• [Given records]:
'''
(** * qrpc: a shallow embedding of the server core

    The development follows the two Go sources of the repository:
    [server.go] (ServeMux, Server, tcpKeepAliveListener) and the
    connection file (serveconn: serve, handleRequestPanic, readFrames,
    writeFrames, Close).  Integers of the wire format are modelled as [Z]
    with their wrap-around written out, Go maps as [gmap], slices as
    lists, [nil]-able values as [option], and blocking or panicking calls
    as explicit result constructors. *)

From Stdlib Require Import ZArith List Bool Lia.
From stdpp Require Import base option list gmap strings.

Open Scope Z_scope.

(** ** Frames and flags *)

Module Frame.

(** Modelled from the spec: the frame definitions (type [PacketFlag] and
    its constants) are not part of the two source files; section 6 of the
    specification gives the flag bits
    [0x1 Stream], [0x2 StreamEnd], [0x4 StreamRst], [0x8 NonBlock],
    [0x10 Push]. *)
Definition StreamFlag : Z := 1.
Definition StreamEndFlag : Z := 2.
Definition StreamRstFlag : Z := 4.
Definition NonBlockFlag : Z := 8.
Definition PushFlag : Z := 16.

(** Modelled from the spec: the flag predicates used by the sources
    ([IsRst], [IsPush], [IsNonBlock]) test the corresponding bit. *)
Definition IsRst (flags : Z) : bool := negb (Z.land flags StreamRstFlag =? 0).
Definition IsPush (flags : Z) : bool := negb (Z.land flags PushFlag =? 0).
Definition IsNonBlock (flags : Z) : bool := negb (Z.land flags NonBlockFlag =? 0).

(** Modelled from the spec: a stream carries [outClosed] and [rstSent];
    [IsSelfClosed() <-> outClosed || rstSent] (section 3). *)
Record Stream := mkStream { outClosed : bool; rstSent : bool }.

Definition IsSelfClosed (s : Stream) : bool := outClosed s || rstSent s.

(** Modelled from the spec: the type [RequestFrame] is declared outside
    the two source files.  Section 3 gives a frame [requestID : u64],
    [cmd : u32], [flags : u8] and a payload; the sources read
    [RequestID], [Cmd], [Flags] and [Stream], the stream the frame
    belongs to, of which the state is kept here. *)
Record RequestFrame := mkFrame {
  RequestID : Z;
  Cmd : Z;
  Flags : Z;
  Payload : list Z;
  FStream : Stream
}.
'''
• [Task requirements]: The job is to copy each line from the material above that holds the word "IsNonBlock".

• [Exercise output]:
    ([IsRst], [IsPush], [IsNonBlock]) test the corresponding bit. *)
Definition IsNonBlock (flags : Z) : bool := negb (Z.land flags NonBlockFlag =? 0).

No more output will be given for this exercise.